Experts say that in addition to strength training, you should also focus on your flexibility. “After the age of 50, your body loses flexibility, which makes you more prone to muscle injuries,” said Allen Conrad, BS, DC, CSCS of the Montgomery County Chiropractic Center in Pennyslvania. “Muscles and tendons lose elasticity and intervertebral discs degenerate with age. Therefore, it is important to include alternative health care services, such as chiropractic, stretching, and massage therapy, into your daily routine when you live to be over 50. This will help reduce injury.” avoid. and improve recovery time if you injure yourself. “
If you’re not exercising your muscles or walking daily (more on that later), he advises you to consider Pilates and yoga to keep your joints strong and your body flexible. Again, according to experts, you should avoid HIIT. “These advanced exercises can put extra strain on your joints, and people over 50 are at higher risk of stress fractures than younger athletes,” says Conrad.

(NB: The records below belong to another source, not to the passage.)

(* ===== verification/Send.v ===== *)
(** * Sending

    The sending half of src/utp_internal.cpp: send_data and the packets built on
    it (send_ack, send_keep_alive, send_rst, send_packet), the window test
    is_full, the queue operations flush_packets and write_outgoing_packet, and
    the debug check check_invariant.  A packet is passed as its index in the send
    queue, which is where every caller takes the pointer from. *)
From S2P Require Import Prelude Wrap Packet Ring Arrays SockAddr Context AckList Socket MtuSearch.

Definition PACKET_SIZE_EMPTY : Z := 23.
Definition PACKET_SIZE_SMALL : Z := 373.
Definition PACKET_SIZE_MID : Z := 723.
Definition PACKET_SIZE_BIG : Z := 1400.

(** the bucket of utp_register_sent_packet and utp_register_recv_packet *)
Definition size_bucket (length : Z) : nat :=
  if length <=? PACKET_SIZE_MID then
    if length <=? PACKET_SIZE_EMPTY then 0%nat
    else if length <=? PACKET_SIZE_SMALL then 1%nat else 2%nat
  else if length <=? PACKET_SIZE_BIG then 3%nat else 4%nat.

Definition count_packet (length : Z) (l : list Z) : list Z :=
  alter (fun n => u32 (n + 1)) (size_bucket length) l.

Section Send.
Context {E : Env}.

Definition utp_register_sent_packet {S} `{!HasSys S} (length : Z) : M S unit :=
  mod_ctx (fun c => c <| nraw_send ::= count_packet length |>).

Definition send_to_addr {S} `{!HasSys S} (socket : ptr) (p : list Z) (a : PackedSockAddr)
    (flags : Z) : M S unit :=
  utp_register_sent_packet (Z.of_nat (length p)) ;;
  utp_call_sendto socket p (get_sockaddr_storage a) flags.

(** the time stamps, then the report, the datagram, and the acknowledgement
    this packet makes unnecessary; the stamped header is returned *)
Definition send_data (b1 : PacketFormatV1) (rest : list Z) (len : Z)
    (type : bandwidth_type_t) (flags : Z) : M St PacketFormatV1 :=
  p ← my this;
  time ← utp_call_get_microseconds p;
  d ← my dl;
  let b1 := b1 <| pf_tv_usec := u32 time |> <| pf_reply_micro := reply_micro d |> in
  t ← now_ms;
  upd (fun c => c <| last_sent_packet := t |>) ;;
  stats ← get_ctx (fun c => has_callback c UTP_ON_OVERHEAD_STATISTICS);
  when stats (
    match type with
    | payload_bandwidth =>
        n ← get_overhead;
        utp_call_on_overhead_statistics p true n header_overhead
    | _ =>
        o ← get_udp_overhead;
        utp_call_on_overhead_statistics p true (u64 (len + o)) type
    end) ;;
  a ← my addr;
  send_to_addr p (take (Z.to_nat len) (encode_header b1 ++ rest)) a flags ;;
  lift_sys (removeSocketFromAckList p) ;;
  mret b1.

(** the header send_ack fills in *)
Definition ack_header (c : UTPSocket) (win ext : Z) : PacketFormatV1 :=
  (set_type ST_STATE (set_version 1 zero_header))
    <| pf_ext := ext |> <| pf_connid := u16 (conn_id_send c) |>
    <| pf_ack_nr := ack_nr (rq c) |> <| pf_seq_nr := seq_nr (sq c) |>
    <| pf_windowsize := u32 win |>.

(** [m |= 1 << i] for the packets in the reorder buffer *)
Definition eack_mask (inb : SizableCircularBuffer (list Z)) (ack : Z) : Z :=
  foldl (fun m i => match ring_get inb (ack + i + 2) with
                    | Some _ => Z.lor m (Z.shiftl 1 i)
                    | None => m
                    end) 0 (zseq (Z.to_nat (tmin 30 (ring_size inb)))).

Definition send_ack (synack : bool) : M St unit :=
  w ← get_rcv_window;
  upd_wn (fun n => n <| last_rcv_win := w |>) ;;
  c ← my (fun c => c);
  let q := rq c in
  (if negb (reorder_count q =? 0) && negb (got_fin_reached q) then
     assert_at 802 (negb synack) ;;
     assert_at 811 (bool_decide (ring_get (inbuf q) (ack_nr q + 1) = None)) ;;
     let m := eack_mask (inbuf q) (ack_nr q) in
     send_data (ack_header c w 1) ([0; 4] ++ acks_bytes m) (20 + 4 + 2) ack_overhead 0
   else send_data (ack_header c w 0) (replicate 6 0) 20 ack_overhead 0) ;;
  lift_sys (removeSocketFromAckList (this c)).

Definition send_keep_alive : M St unit :=
  upd_rq (fun q => q <| ack_nr := u16 (ack_nr q - 1) |>) ;;
  send_ack false ;;
  upd_rq (fun q => q <| ack_nr := u16 (ack_nr q + 1) |>).

Definition rst_header (conn_id_send ack_nr seq_nr : Z) : PacketFormatV1 :=
  (set_type ST_RESET (set_version 1 zero_header))
    <| pf_connid := u16 conn_id_send |> <| pf_ack_nr := u16 ack_nr |>
    <| pf_seq_nr := u16 seq_nr |>.

Definition send_rst {S} `{!HasSys S} (a : PackedSockAddr) (conn_id_send ack_nr seq_nr : Z) :
    M S unit :=
  send_to_addr NULL (encode_header (rst_header conn_id_send ack_nr seq_nr)) a 0.

(** ** The packets of the queue *)

Definition get_pkt (i : Z) : M St OutgoingPacket :=
  q ← my sq;
  match ring_get (outbuf q) i with Some p => mret p | None => fail NullDeref end.
Definition put_pkt (i : Z) (p : OutgoingPacket) : M St unit :=
  upd_sq (fun q => q <| outbuf ::= fun r => ring_put r i (Some p) |>).

(** is this transmission used to probe the MTU? *)
Definition is_probe (c : UTPSocket) (p : OutgoingPacket) : bool :=
  let m := mt c in
  (mtu_floor m <? mtu_ceiling m) && (mtu_floor m <? pk_length p) &&
  (pk_length p <=? mtu_ceiling m) && (mtu_probe_seq m =? 0) &&
  negb (seq_nr (sq c) =? 1) && (pk_transmissions p =? 0).

Definition start_probe (p : OutgoingPacket) : M St unit :=
  q ← my sq;
  upd_mt (fun m => m <| mtu_probe_seq := Z.land (seq_nr q - 1) ACK_NR_MASK |>
                     <| mtu_probe_size := u32 (pk_length p) |>) ;;
  m ← my mt;
  assert_at 925 (mtu_floor m <=? pk_length p) ;;
  assert_at 926 (pk_length p <=? mtu_ceiling m).

(** it starts counting as in flight, with a fresh acknowledgement number *)
Definition stamp_packet (i : Z) (p : OutgoingPacket) (time : Z) : M St unit :=
  when ((pk_transmissions p =? 0) || pk_need_resend p)
    (upd_sq (fun q => q <| cur_window ::= fun w => u64 (w + pk_payload p) |>)) ;;
  q ← my rq;
  put_pkt i (p <| pk_need_resend := false |>
               <| pk_hdr ::= fun h => h <| pf_ack_nr := ack_nr q |> |>
               <| pk_time_sent := time |>).

Definition transmit_packet (i : Z) (probe : bool) : M St unit :=
  p ← get_pkt i;
  let p := p <| pk_transmissions ::= fun t => (t + 1) mod 2147483648 |> in
  put_pkt i p ;;
  st ← my state;
  h ← send_data (pk_hdr p) (pk_body p) (pk_length p)
        (if is_state st CS_SYN_SENT then connect_overhead
         else if pk_transmissions p =? 1 then payload_bandwidth else retransmit_overhead)
        (if probe then UTP_UDP_DONTFRAG else 0);
  put_pkt i (p <| pk_hdr := h |>).

Definition send_packet (i : Z) : M St unit :=
  c ← my this;
  cur_time ← utp_call_get_milliseconds c;
  p ← get_pkt i;
  time ← utp_call_get_microseconds c;
  stamp_packet i p time ;;
  m ← my mt;
  when (mtu_discover_time m <? cur_time) mtu_reset ;;
  c ← my (fun c => c);
  let use_as_mtu_probe := is_probe c p in
  when use_as_mtu_probe (start_probe p) ;;
  transmit_packet i use_as_mtu_probe.

Definition max_send (c : UTPSocket) : Z :=
  tmin (tmin (max_window (wn c)) (opt_sndbuf (wn c))) (max_window_user (wn c)).

Definition full_bytes (packet_size bytes : Z) : Z :=
  if bytes <? 0 then i32 packet_size
  else if i32 packet_size <? bytes then i32 packet_size else bytes.

(** is there no room for [bytes] more bytes in flight? *)
Definition window_full (c : UTPSocket) (bytes : Z) : bool :=
  (OUTGOING_BUFFER_MAX_SIZE - 1 <=? cur_window_packets (sq c)) ||
  (max_send c <? u64 (cur_window (sq c) + full_bytes (get_packet_size c) bytes)).

Definition is_full (bytes : Z) : M St bool :=
  c ← my (fun c => c);
  let full := window_full c bytes in
  t ← now_ms;
  when full (upd_wn (fun n => n <| last_maxed_out_window := t |>)) ;;
  mret full.

(** the loop of flush_packets: [true] when the window is full *)
Fixpoint flush_loop (fuel : nat) (packet_size i : Z) : M St bool :=
  q ← my sq;
  if i =? seq_nr q then mret false else
  match fuel with
  | O => fail OutOfFuel
  | S fuel =>
      match ring_get (outbuf q) i with
      | None => flush_loop fuel packet_size (u16 (i + 1))
      | Some p =>
          if (0 <? pk_transmissions p) && negb (pk_need_resend p)
          then flush_loop fuel packet_size (u16 (i + 1))
          else
            full ← is_full (-1);
            if full : bool then mret true
            else
              when (negb (i =? Z.land (seq_nr q - 1) ACK_NR_MASK) ||
                    (cur_window_packets q =? 1) || (packet_size <=? pk_payload p))
                (send_packet i) ;;
              flush_loop fuel packet_size (u16 (i + 1))
      end
  end.

Definition flush_packets : M St bool :=
  c ← my (fun c => c);
  let q := sq c in
  flush_loop (Z.to_nat (cur_window_packets q)) (get_packet_size c)
    (u16 (seq_nr q - cur_window_packets q)).

(** ** Queueing *)

(** the copy loop over the iovecs: the bytes taken, what is left of the
    iovecs, and how many bytes are still needed *)
Fixpoint iov_take (needed : nat) (iov : list (list Z)) : list Z * list (list Z) * nat :=
  match iov with
  | [] => ([], [], needed)
  | v :: iov =>
      let num := Nat.min needed (length v) in
      let '(bs, iov', needed') := iov_take (needed - num) iov in
      (take num v ++ bs, drop num v :: iov', needed')
  end.

Definition new_packet : OutgoingPacket := {|
  pk_length := 0; pk_payload := 0; pk_time_sent := 0; pk_transmissions := 0;
  pk_need_resend := false; pk_hdr := zero_header; pk_body := [] |}.

(** the header fields write_outgoing_packet sets *)
Definition data_header (c : UTPSocket) (flags win : Z) (h : PacketFormatV1) : PacketFormatV1 :=
  (set_type flags (set_version 1 h))
    <| pf_ext := 0 |> <| pf_connid := u16 (conn_id_send c) |>
    <| pf_windowsize := u32 win |> <| pf_ack_nr := ack_nr (rq c) |>.

(** the last queued packet, if it has room and was never sent *)
Definition fill_target (q : SendQueue) (payload packet_size : Z) : option OutgoingPacket :=
  if 0 <? cur_window_packets q then
    p ← ring_get (outbuf q) (seq_nr q - 1);
    if negb (payload =? 0) && (pk_transmissions p =? 0) && (pk_payload p <? packet_size)
    then Some p else None
  else None.

Definition append_packet (p : OutgoingPacket) : M St unit :=
  upd_sq (fun q => q <| outbuf ::= fun r =>
      ring_put (ensure_size r (seq_nr q) (cur_window_packets q)) (seq_nr q)
        (Some (p <| pk_hdr ::= fun h => h <| pf_seq_nr := seq_nr q |> |>)) |>) ;;
  upd_sq (fun q => q <| seq_nr ::= fun n => u16 (n + 1) |>
                     <| cur_window_packets ::= fun n => u16 (n + 1) |>).

(** one round of the loop: the payload left and the iovecs *)
Definition write_round (packet_size payload flags : Z) (iov : list (list Z)) :
    M St (Z * list (list Z)) :=
  q ← my sq;
  assert_at 1011 (cur_window_packets q <? OUTGOING_BUFFER_MAX_SIZE) ;;
  assert_at 1012 ((flags =? ST_DATA) || (flags =? ST_FIN)) ;;
  let target := fill_target q payload packet_size in
  let '(p, added, append) :=
    match target with
    | Some p => (p, u64 (tmin (u64 (payload + pk_payload p)) (tmax packet_size (pk_payload p))
                         - pk_payload p), false)
    | None => (new_packet, payload, true)
    end in
  assert_at 1036 (append || negb (pk_need_resend p)) ;;
  assert_at 1049 ((added =? 0) || (flags =? ST_DATA)) ;;
  let '(bs, iov, needed) := iov_take (Z.to_nat added) iov in
  assert_at 1078 (Nat.eqb needed 0) ;;
  let p := p <| pk_body ::= fun b => b ++ bs |>
             <| pk_payload ::= fun n => u64 (n + added) |> in
  let p := p <| pk_length := u64 (get_header_size + pk_payload p) |> in
  w ← get_rcv_window;
  upd_wn (fun n => n <| last_rcv_win := w |>) ;;
  c ← my (fun c => c);
  let p := p <| pk_hdr ::= data_header c flags w |> in
  (if append : bool then append_packet p else put_pkt (seq_nr q - 1) p) ;;
  mret (payload - added, iov).

Fixpoint write_loop (fuel : nat) (packet_size payload flags : Z) (iov : list (list Z)) :
    M St (list (list Z)) :=
  match fuel with
  | O => fail OutOfFuel
  | S fuel =>
      r ← write_round packet_size payload flags iov;
      if r.1 =? 0 then mret r.2 else write_loop fuel packet_size r.1 flags r.2
  end.

(** "Setup initial timeout timer" *)
Definition start_timer : M St unit :=
  c ← my (fun c => c);
  when (cur_window_packets (sq c) =? 0) (
    t ← now_ms;
    upd_rt (fun r => r <| retransmit_timeout := rto r |>
                       <| rto_timeout := u64 (t + rto r) |>) ;;
    assert_at 1006 (cur_window (sq c) =? 0)).

(** a partly filled packet and a new one: two rounds *)
Definition write_outgoing_packet (payload flags : Z) (iov : list (list Z)) :
    M St (list (list Z)) :=
  start_timer ;;
  packet_size ← my get_packet_size;
  iov ← write_loop 2 packet_size payload flags iov;
  flush_packets ;;
  mret iov.

(** ** The debug check *)

Definition in_flight (p : OutgoingPacket) : bool :=
  negb (pk_transmissions p =? 0) && negb (pk_need_resend p).

(** the bytes of a slot that count as outstanding *)
Definition slot_bytes (o : option OutgoingPacket) : Z :=
  match o with Some p => if in_flight p then pk_payload p else 0 | None => 0 end.

Definition outstanding_bytes (q : SendQueue) : Z :=
  sumZ ((fun i => slot_bytes (ring_get (outbuf q) (seq_nr q - i - 1)))
        <$> zseq (Z.to_nat (cur_window_packets q))).

Definition check_invariant (c : UTPSocket) : bool :=
  (negb (0 <? reorder_count (rq c)) ||
   bool_decide (ring_get (inbuf (rq c)) (ack_nr (rq c) + 1) = None)) &&
  (outstanding_bytes (sq c) =? cur_window (sq c)).
End Send.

He also notes that jumping in the pool is a surefire way to get strong. “Aqua aerobics is an effective way to get a great workout,” he says. “The water reduces the wear and tear on your body, but it also provides extra resistance so your muscles can work efficiently.” For more reasons to get limber, check out The One Incredible Side Effect of Doing Yoga, New Study says.
“You have to stay active during the day,” says Sherman. “Make sure you get up and walk every 90 minutes or so. Add a morning walk most days of the week. Our bodies are designed to walk, not sit all day. Everything you read before is true: Park further away in the parking lot, take the stairs. More daily exercise is always best for our bodies. ”To learn more about the clever ways you can move more each day, miss not those secret little tricks to get a lean body fast, experts say.
You need to reduce your stress levels, and not just to keep your cortisol down. “Stress can affect your gut health as stress weakens the gut barrier and allows gut bacteria to invade your body,” says Anthony S. Padula, MD. “While your body’s immune system is fighting it, it can cause chronic mild symptoms if it occurs all the time. Make time for activities or hobbies that you enjoy doing, such as reading, yoga or massages to reduce stress. “
According to Ellen Albertson, PhD, RDN, NBC-HWC, your goals should also include: “Get enough sleep, manage stress (cortisol increases fat deposition and appetite), deal with hedonic and emotional eating, be patient (losing weight takes longer than ) We age), focus on lifestyle changes, make weight loss a result rather than a goal, and recognize the importance of support. ” And for more ways to live smarter, healthier lives at any age, don’t miss out on the things you should never do before breakfast, experts say.